『くさびらの道』 上田早夕里

『くさびらの道』 上田早夕里
 (『異形コレクションⅩⅩⅧ 心霊理論』井上雅彦監修 光文社文庫、『魚舟・獣舟』上田早夕里 光文社文庫 所収)

 ―― 長い紐で街そのものに縛りつけられた風船か、あるいは海底にがっしりと根を下ろした巨大な海草が揺れるように、幽霊たちは夕空を飛び交いながら人々に呼びかけていた。助けて、助けて、助けて――と。 ――

 とてつもなく怖かったので紹介すべきだと思った。
 が、よく考えたら、書くこと、いや、書けることが少ない。

 異形コレクションの『心霊理論』収録の作品は、すべて幽霊話なのは当たり前としても、私にとって困った問題は「理論」の方である。
幽霊話に理論的説明を付加してください、というのがこの巻のシバりであり、心霊実在論、否定論、どっちを選ぶのも自由。
 ここが作家の腕の見せ所なわけだ。
 だからレビュアーとしては、この作品はSF的な説明をしている、この作品はオカルト的な新理論を組み込んでいる、とか絶対書けない。
書いちゃうと、即ネタバレとなってしまうからである。
 当然この作品についても、そもそも幽霊発生のいきさつについては一切書けない。

 なので、違う角度からしか紹介ができないのだが、幸いにしてこの作品は「理論」以外の面でも、強烈な特色を持っている。
 それは幽霊話なのにパニックホラーだという点である。
 つまり、幽霊がまるでゾンビのように、日本を、世界を滅ぼさんばかりの勢いで大規模発生するのである。

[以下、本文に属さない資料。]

(** The common part pushes them. *)
Lemma entry_sim n c (f : reg → Z) l :
  sim (16 + n) c (f <$> all_regs, l) → 0 ≤ f DS < 2 ^ 16 →
  ∃ f', sim n (exec isr_common_entry c) (f', saved f ++ l) ∧ get f' RDI = get f' RSP.
Proof.
  intros HS Hds.
  assert (∃ f', aexec isr_common_entry (f <$> all_regs, l) =
    Some (f', [merge16 RAX 0 (f DS); f R15; f R14; f R13; f R12; f R11; f R10; f R9; f R8; f RDI; f RSI; f RBP; f RDX; f RCX; f RBX; f RAX] ++ l)
    ∧ get f' RDI = get f' RSP) as (f2 & Ha & Hsp).
  { eexists. split; [symex|]. by symex. }
  exists f2. split; [|done]. rewrite merge_rax in Ha by done. by apply (exec_sim isr_common_entry n c _ _ Ha).
Qed.

(** The rest of it restores them, and returns to what is on the stack then. *)
Lemma exit_sim n c (g f : reg → Z) v1 v2 x0 x1 x2 x3 x4 l :
  sim n c (g <$> all_regs, saved f ++ v1 :: v2 :: x0 :: x1 :: x2 :: x3 :: x4 :: l) → 0 ≤ f DS < 2 ^ 16 →
  ∀ r, ir (exec isr_common_exit c) r =
    match r with
    | RIP => x0 | CS => x1 | RFLAGS => x2 | RSP => x3 | SS => x4
    | ES | FS | GS => f DS
    | _ => f r
    end.
Proof.
  intros HS Hds. set (p := take 21 isr_common_exit).
  assert (∃ f', aexec p (g <$> all_regs, saved f ++ v1 :: v2 :: x0 :: x1 :: x2 :: x3 :: x4 :: l) =
      Some (f', x0 :: x1 :: x2 :: x3 :: x4 :: l) ∧
    [get f' RAX; get f' RBX; get f' RCX; get f' RDX; get f' RBP; get f' RSI; get f' RDI; get f' R8; get f' R9; get f' R10;
     get f' R11; get f' R12; get f' R13; get f' R14; get f' R15; get f' DS; get f' ES; get f' FS; get f' GS] =
    [f RAX; f RBX; f RCX; f RDX; f RBP; f RSI; f RDI; f R8; f R9; f R10; f R11; f R12; f R13; f R14; f R15;
     merge16 DS (g DS) (f DS); merge16 ES (g ES) (f DS); merge16 FS (g FS) (f DS); merge16 GS (g GS) (f DS)]) as (f' & Ha & Hf).
  { eexists. split; [symex|]. symex. }
  pose proof (exec_sim p n c _ _ Ha HS) as HP. intros r.
  change isr_common_exit with (p ++ [Iretq]). unfold exec. rewrite foldl_app. fold (exec p c). cbn [foldl].
  rewrite (iretq_sim n _ f' _ _ _ _ _ _ r HP).
  assert (∀ d v, seg d = true → merge16 d v (f DS) = f DS) as Hm by (intros d v Hd; unfold merge16; by rewrite Hd, wrap_small).
  rewrite !Hm in Hf by done. clear - Hf. injection Hf. intros. by destruct r.
Qed.

(** What the processor leaves on the stack. *)
Definition hw_frame (n err : Z) (f : reg → Z) : list Z :=
  (if pushes_error n then [err] else []) ++ [f RIP; f CS; f RFLAGS; f RSP; f SS].

(** The stubs add the vector, and a zero unless they expect an error code. *)
Definition stub_frame (n : Z) (l : list Z) : list Z := if is_err_stub n then n :: l else n :: 0 :: l.

Lemma stub_sim n c l :
  sim 30 c (ir c <$> all_regs, l) → 0 ≤ ir c DS < 2 ^ 16 →
  ∃ l', sim 10 (exec (isr_stub n ++ isr_common_entry) c) (l', saved (ir c) ++ stub_frame n l) ∧ get l' RDI = get l' RSP.
Proof.
  intros HS Hds. unfold exec. rewrite foldl_app. fold (exec (isr_stub n) c).
  assert (∃ l1, sim 28 (exec (isr_stub n) c) (l1, stub_frame n l)) as [l1 H1].
  { unfold isr_stub, stub_frame. destruct (is_err_stub n).
    - eexists. refine (exec_sim [Cli; PushImm n] 28 c _ _ _ (sim_less _ _ _ _ HS _)); [reflexivity|cbn; lia].
    - eexists. refine (exec_sim [Cli; PushImm 0; PushImm n] 28 c _ _ _ HS). reflexivity. }
  apply sim_regs in H1. assert (∀ r, r ∉ [RSP; RFLAGS] → ir (exec (isr_stub n) c) r = ir c r) as Hsame.
  { intros r Hr. rewrite !not_elem_of_cons in Hr. destruct Hr as (H2 & H3 & _).
    unfold isr_stub. destruct (is_err_stub n); cbn; unfold push_word; cbn; by rewrite !set_reg_ne. }
  pose proof (sim_less _ (16 + 10) _ _ H1 ltac:(lia)) as H2. destruct (entry_sim 10 _ _ _ H2) as (f' & HE & Hsp).
  { rewrite Hsame by by_decide. done. }
  exists f'. split; [|done]. assert (saved (ir (exec (isr_stub n) c)) = saved (ir c)) as <-; [|exact HE].
  apply saved_ext. intros r Hr. apply Hsame. intros Hin. apply Hr. rewrite !elem_of_cons in *. tauto.
Qed.

(** ** The handlers and the last words of the kernel *)

Section handlers.
Context {K : Type} `{BK : Board K} (fuel : nat).
Implicit Types rs : list (Z * (interrupt_context → M K unit)).

(** The table after calls of [register_interrupt_handler], in this order. *)
Definition table_of rs : handlers := foldl (λ t r, register_interrupt_handler r.1 r.2 t) ∅ rs.

(** The handler registered last for a vector; the vector is passed as a byte. *)
Definition handler_of rs (n : Z) : option isr_t := snd <$> last (filter (λ r, r.1 mod 256 = n) rs).

Lemma table_of_lookup rs n : table_of rs !! n = handler_of rs n.
Proof using Type.
  exact (last_registered rs n).
Qed.

(** A number with 16 hexadecimal digits, in capitals. *)
Definition hex_text (v : Z) : list Z :=
  chars "0x" ++ ((λ k, let d := v / 16 ^ (15 - k) mod 16 in if d <? 10 then 48 + d else 55 + d) <$> seqZ 0 16).

Lemma com1_write_app l l' k : com1_write fuel (l ++ l') k = (com1_write fuel l ;; com1_write fuel l') k.
Proof using Type.
  revert k. induction l as [|c l IH]; intros k; [done|]. cbn [app com1_write]. rewrite M_bind_assoc.
  apply bind_ext; [done|]. intros [] k'. apply IH.
Qed.

Lemma com1_write_then {A} l l' (m : M K A) k :
  (com1_write fuel (l ++ l') ;; m) k = (com1_write fuel l ;; com1_write fuel l' ;; m) k.
Proof using Type.
  rewrite <- M_bind_assoc. apply bind_ext; [apply com1_write_app|done].
Qed.

Lemma hex_digit_ok d : 0 ≤ d < 16 →
  nth (Z.to_nat d) (chars "0123456789ABCDEF") 0 = if d <? 10 then 48 + d else 55 + d.
Proof using Type.
  intros Hd. assert (d ∈ seqZ 0 16) as Hin by (apply elem_of_seqZ; lia). clear Hd. revert d Hin.
  apply Forall_forall. by_decide.
Qed.

Lemma hex64_loop_ok n j val k : (Z.of_nat n + j = 16) → 0 ≤ j →
  hex64_loop fuel n (60 - 4 * j) val k =
  com1_write fuel ((λ k, let d := val / 16 ^ (15 - k) mod 16 in if d <? 10 then 48 + d else 55 + d) <$> seqZ j (Z.of_nat n)) k.
Proof using Type.
  revert j k. induction n as [|n IH]; intros j k Hn Hj; [done|]. cbn [hex64_loop].
  rewrite seqZ_cons by lia. cbn [fmap list_fmap com1_write]. apply bind_ext.
  - change 0xF with (Z.ones 4). rewrite Z.land_ones, Z.shiftr_div_pow2 by lia. f_equal.
    replace (2 ^ (60 - 4 * j)) with (16 ^ (15 - j)).
    2: { replace (60 - 4 * j) with (4 * (15 - j)) by lia. by rewrite Z.pow_mul_r by lia. }
    change (2 ^ 4) with 16. apply hex_digit_ok. apply Z.mod_pos_bound. lia.
  - intros [] k'. replace (60 - 4 * j - 4) with (60 - 4 * (j + 1)) by lia.
    replace (Z.pred (Z.of_nat (S n))) with (Z.of_nat n) by lia. apply (IH (Z.succ j)); lia.
Qed.

Lemma com1_hex64_ok val k : com1_hex64 fuel val k = com1_write fuel (hex_text val) k.
Proof using Type.
  unfold com1_hex64, hex_text. rewrite com1_write_app. apply bind_ext; [done|]. intros [] k'.
  by apply (hex64_loop_ok 16 0).
Qed.

(** What is written to the first serial port about an exception without a handler. *)
Definition last_words (n e rip : Z) : M K unit :=
  com1_write fuel (newline ++ chars "[EXCEPTION] vec=" ++ hex_text n ++ chars " err=" ++ hex_text e ++
    chars " rip=" ++ hex_text rip ++ chars " cr2=") ;;
  cr2 ← read_cr2;
  com1_write fuel (hex_text cr2 ++ newline).

Lemma isr_handler_ok rs ctx k :
  isr_handler fuel (table_of rs) ctx k =
    match handler_of rs (x_int_no ctx) with
    | Some h => h ctx
    | None =>
        if x_int_no ctx <? 32
        then last_words (x_int_no ctx) (x_err_code ctx) (x_rip ctx) ;; panic "unhandled CPU exception"
        else mret tt
    end k.
Proof using Type.
  unfold isr_handler. rewrite table_of_lookup. destruct (handler_of rs _) as [h|]; [done|].
  destruct (_ <? 32); [|done]. unfold last_words. rewrite M_bind_assoc, app_assoc. set (hd := newline ++ chars _).
  do 6 (rewrite com1_write_then; apply bind_ext; [done || apply com1_hex64_ok|intros [] ?]).
  apply bind_ext; [done|intros [] ?]. rewrite M_bind_assoc. apply bind_ext; [done|intros cr2 ?].
  rewrite com1_write_then. apply bind_ext; [apply com1_hex64_ok|done].
Qed.
End handlers.

(** ** Properties *)

Section interrupt.
Context {K : Type} `{BK : Board K} (fuel : nat) (compiled : icpu → icpu) (code : Z → list instr) (stub : Z → Z).

(** What the calling convention promises of the C code: the stack pointer is as before the call, and
    the words of the interrupt's frame, [k] from the stack pointer on, are not written. *)
Definition abi (k : Z) : Prop := ∀ c,
  ir (compiled c) RSP = ir c RSP ∧
  ∀ a, ir c RSP ≤ a < ir c RSP + 8 * k → word (im (compiled c)) a = word (im c) a.

(** Where the linker put the stubs. *)
Definition linked : Prop := ∀ n, 0 ≤ n < 48 → 0 ≤ stub n < 2 ^ 64 ∧ code (stub n) = isr_stub n ++ isr_common_entry.

(** The context of an interrupt in a state of the registers. *)
Definition context_of (f : reg → Z) (n e : Z) : interrupt_context :=
  InterruptContext (f DS) (f R15) (f R14) (f R13) (f R12) (f R11) (f R10) (f R9) (f R8) (f RDI) (f RSI) (f RBP) (f RDX) (f RCX)
    (f RBX) (f RAX) n e (f RIP) (f CS) (f RFLAGS) (f RSP) (f SS).

Lemma ld_context_stack m p f n e x0 x1 x2 x3 x4 l :
  stack m p (saved f ++ n :: e :: x0 :: x1 :: x2 :: x3 :: x4 :: l) →
  ld_context m p = InterruptContext (f DS) (f R15) (f R14) (f R13) (f R12) (f R11) (f R10) (f R9) (f R8) (f RDI) (f RSI) (f RBP)
    (f RDX) (f RCX) (f RBX) (f RAX) n e x0 x1 x2 x3 x4.
Proof using Type.
  intros H. assert (∀ i v, (saved f ++ n :: e :: x0 :: x1 :: x2 :: x3 :: x4 :: l) !! i = Some v →
    field m p (Z.of_nat i) = v) as Hf by (intros i v Hi; by apply (stack_lookup m p _ i v H)).
  unfold ld_context. cbv zeta.
  f_equal; match goal with |- field _ _ ?k = _ => exact (Hf (Z.to_nat k) _ eq_refl) end.
Qed.

(** The processor's part. *)
Lemma deliver_sim n err c :
  linked → 0 ≤ n < 48 → 0x200 ≤ ir c RSP < 2 ^ 64 - 64 →
  ∃ c1, deliver (init_idt stub) n err c = Some c1 ∧ ir c1 RIP = stub n ∧
    sim 30 c1 (ir c1 <$> all_regs, hw_frame n err (ir c)) ∧
    (∀ r, r ∉ [RSP; RIP; CS; RFLAGS] → ir c1 r = ir c r).
Proof using Type.
  intros Hl Hn Hsp. unfold deliver. rewrite init_idt_gate; [|intros i Hi; by apply Hl|lia].
  rewrite decide_True by lia. cbv zeta. set (f := ir c). set (sp := f RSP / 16 * 16).
  assert (f RSP - 16 < sp ≤ f RSP) as Hspb.
  { unfold sp. pose proof (Z.div_mod (f RSP) 16 ltac:(lia)). pose proof (Z.mod_pos_bound (f RSP) 16 ltac:(lia)). lia. }
  assert (sim 36 (ICpu (set_reg RSP sp f) (im c)) (set_reg RSP sp f <$> all_regs, [])) as H0.
  { split; cbn [fst snd]; rewrite ?get_all, ?set_reg_eq; [done| |done|unfold f in *; lia|cbn; unfold f in *; lia].
    intros r. by rewrite get_all. }
  apply (push_sim 35 _ _ _ (f SS)) in H0. apply (push_sim 34 _ _ _ (f RSP)) in H0.
  apply (push_sim 33 _ _ _ (f RFLAGS)) in H0. apply (push_sim 32 _ _ _ (f CS)) in H0. apply (push_sim 31 _ _ _ (f RIP)) in H0.
  set (c5 := push_word (f RIP) _) in *.
  assert (∃ l6, sim 30 (if pushes_error n then push_word err c5 else c5) (l6, hw_frame n err f)) as [l6 H6].
  { unfold hw_frame. destruct (pushes_error n); [by apply (push_sim 30 _ _ _ err) in H0; eexists|].
    eexists. by eapply sim_less; [exact H0|lia]. }
  set (c6 := if pushes_error n then push_word err c5 else c5) in *.
  eexists. split; [reflexivity|]. split; [by cbn; rewrite set_reg_eq|]. split.
  - eapply sim_regs, (put_sim 30 (ICpu (set_reg CS 0x08 (set_reg RFLAGS (Z.ldiff (f RFLAGS) (1 .<< 9)) (ir c6))) (im c6))); [|done|done].
    apply (put_sim 30 (ICpu (set_reg RFLAGS (Z.ldiff (f RFLAGS) (1 .<< 9)) (ir c6)) (im c6))); [|done|done].
    by apply put_sim.
  - intros r Hr. rewrite !not_elem_of_cons in Hr. destruct Hr as (H1 & H2 & H3 & H4 & _). cbn [ir].
    rewrite !set_reg_ne by done. unfold c6. destruct (pushes_error n); unfold c5, push_word; cbn [ir]; by rewrite !set_reg_ne.
Qed.
(* ===== verification/Init.v ===== *)
(** * The first processes ([kernel/scheduler/process.c])

    From the boot code to the idle loop of [init]: the process the boot code turns into, the two
    processes it forks, and the scheduler it starts.  A process is where it is in its own code
    ([ctl]); its way through the kernel is that of [Process] and [Sched].  Messages are recorded by their
    formats; [init] lowers the log level first, so that none is filtered. *)

From S2P Require Import Prelude Mm Paging64 Context Queue Process Sched.

(** Where a process is in its code: at the start of [init], in a round of [proc_a] or [proc_b], or in
    the idle loop of [init]. *)
Inductive ctl := CInit | CProcA (i : Z) | CProcB (i : Z) | CIdle.

Definition newline : string := String (Ascii.ascii_of_nat 10) EmptyString.

(** The kernel; the processes' places, by pid; what has been printed; and whether the timer's
    handler is the one that calls the scheduler. *)
Record sys (H : Type) := Sys { y_k : kstate H; y_ctl : gmap Z ctl; y_out : list string; y_preempt : bool }.
Arguments Sys {H}.
Arguments y_k {H}.
Arguments y_ctl {H}.
Arguments y_out {H}.
Arguments y_preempt {H}.

Abbreviation ABAB_TURNS := 10%Z.

Section init.
Context {H : Type} `{QO : QueueOps H} `{BI : BootInfo} `{LY : Layout}.

(** The entry points, and the stack pointer of a process when it calls into the kernel. *)
Context (init_addr scheduler_addr : Z) (sp : Z → Z).

Definition kern {A} (m : M (kstate H) A) : M (sys H) A := λ s,
  match m (y_k s) with
  | Ok (a, k) => Ok (a, Sys k (y_ctl s) (y_out s) (y_preempt s))
  | Panic msg => Panic msg | Halt => Halt | Fault a => Fault a | OutOfFuel => OutOfFuel
  end.

Definition printk (text : string) : M (sys H) unit :=
  modify (λ s, Sys (y_k s) (y_ctl s) (y_out s ++ [text]) (y_preempt s)).
Definition set_ctl (pid : Z) (c : ctl) : M (sys H) unit :=
  modify (λ s, Sys (y_k s) (<[pid := c]> (y_ctl s)) (y_out s) (y_preempt s)).

Definition with_pml4 (a : Z) (x : process) : process :=
  Process (p_pid x) (p_name x) (p_parent x) (p_state x) a (p_sp x) (p_cont x) (p_entry x).

(** The running process. *)
Definition current : M (sys H) (Z * process) :=
  p ← kern myproc;
  x ← kern (ld_proc p);
  mret (p, x).

(** The boot code becomes the process [init]; its own context is never resumed. *)
(* src/kernel/scheduler/process.c 268-302 init_process *)
Definition init_process : M (sys H) kpoint :=
  init_p ← kern (alloc_process "init" init_addr);
  match init_p with
  | None => panic "could not allocate init process"
  | Some init_p =>
      cr3 ← kern (mach read_cr3);
      let bootstrap := phys_to_virt (PAGE_GET_ADDR cr3) in
      pgtable ← kern (mach (kmalloc_a 4096));
      kern (mach (memcpy_words pgtable bootstrap 512)) ;;
      kern (st_proc init_p (with_pml4 (virt_to_phys pgtable))) ;;
      kern (sched_enqueue init_p (NUM_PRIORITY_LEVELS - 1)) ;;
      kern (modify (set_task bootstrap_proc)) ;;
      kern (st_proc init_p (with_state RUNNING)) ;;
      x ← kern (ld_proc init_p);
      set_ctl (p_pid x) CInit ;;
      kern (ctx_switch init_p AtBoot (sp bootstrap_proc))
  end.

(** [init], up to its loop.  A child comes out of its fork with 0 and goes on in its own procedure. *)
(* src/kernel/scheduler/process.c 197-248 init *)
Definition init : M (sys H) (option kpoint) :=
  '(p, x) ← current;
  printk "init: pid %d, on its own kernel stack" ;;
  a ← kern (fork "A" 0 (sp p));
  set_ctl a (CProcA 0) ;;
  b ← kern (fork "B" 1 (sp p));
  set_ctl b (CProcB 0) ;;
  if (a <? 0) || (b <? 0) then panic "init: could not fork the A/B test processes" else
  printk "init: forked A (pid %d) and B (pid %d)" ;;
  sched_p ← kern (alloc_process "scheduler" scheduler_addr);
  match sched_p with
  | None => panic "init: could not allocate the scheduler process"
  | Some sched_p =>
      printk "init: scheduler process created" ;;
      kern (modify (set_scheduler_proc sched_p)) ;;
      printk "init: starting scheduler" ;;
      modify (λ s, Sys (y_k s) (y_ctl s) (y_out s) true) ;;
      set_ctl (p_pid x) CIdle ;;
      kern (to_scheduler AtInit (sp p) (sp sched_p))
  end.

(** One round of the loop of [proc_a], or its end and that of the process. *)
(* src/kernel/scheduler/process.c 178-186 proc_a *)
Definition proc_a (pid i ssp : Z) (p : Z) : M (sys H) (option kpoint) :=
  if i <? ABAB_TURNS then
    printk "A" ;;
    set_ctl pid (CProcA (i + 1)) ;;
    kern (yield (sp p) ssp)
  else
    printk newline ;;
    printk "A: done." ;;
    kern (exit_process (sp p) ssp).

(* src/kernel/scheduler/process.c 188-195 proc_b *)
Definition proc_b (pid i ssp : Z) (p : Z) : M (sys H) (option kpoint) :=
  if i <? ABAB_TURNS then
    printk "B" ;;
    set_ctl pid (CProcB (i + 1)) ;;
    kern (yield (sp p) ssp)
  else
    printk "B: done." ;;
    kern (exit_process (sp p) ssp).

(** What the running process does until it gives up the processor; the one that gets it comes out of
    its own switch. *)
(* src/kernel/scheduler/process.c 126-138 forkret *)
Definition turn : M (sys H) unit :=
  '(p, x) ← current;
  c ← gets (λ s, y_ctl s !! p_pid x);
  sched_p ← kern (gets k_scheduler_proc);
  r ← match c with
      | Some CInit => init
      | Some (CProcA i) => proc_a (p_pid x) i (sp sched_p) p
      | Some (CProcB i) => proc_b (p_pid x) i (sp sched_p) p
      | Some CIdle => kern (yield (sp p) (sp sched_p))
      | None => fault p
      end;
  match r with
  | Some pt => kern (resume_at pt)
  | None => out_of_fuel
  end.

Fixpoint turns (n : nat) : M (sys H) unit :=
  match n with O => mret tt | S n => turn ;; turns n end.

(** The kernel from the creation of [init] on. *)
Definition boot (n : nat) : M (sys H) unit :=
  kern init_scheduler ;;
  init_process ;;
  turns n.
End init.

「でも、それだったらゾンビのままでいいじゃん」などと言うなかれ。
 違うのである。
 歩く死体であるゾンビと違って、彷徨う魂である幽霊は、自由自在やりたい放題どこからでも現れる。
 それが単体でなく、大量発生するわけだから、なんでもありな悪夢の世界、ゾンビワールドよりさらに怖い世界(そんなものがあったのか!)が現出する。
 主人公は、そして読者は、地平線の果てまで続くオバケヤシキに放り込まれるわけである。
 ホラー好きにはたまらないシーンが、的確な文体と筆力、想像力でもって描かれている。
 もっともっといっぱい、この舞台設定での幽霊遭遇シーンのヴァリエーションを読みたかった、というのが唯一の不満かな。

 この作品より先に、こんなにも魅力的なアイデアを思いつけなかった自分が恨めしい。
 と同時に、何か全く違う形で、こういう地獄のような状況を描けないもんかな?とついつい何度も考えてしまう。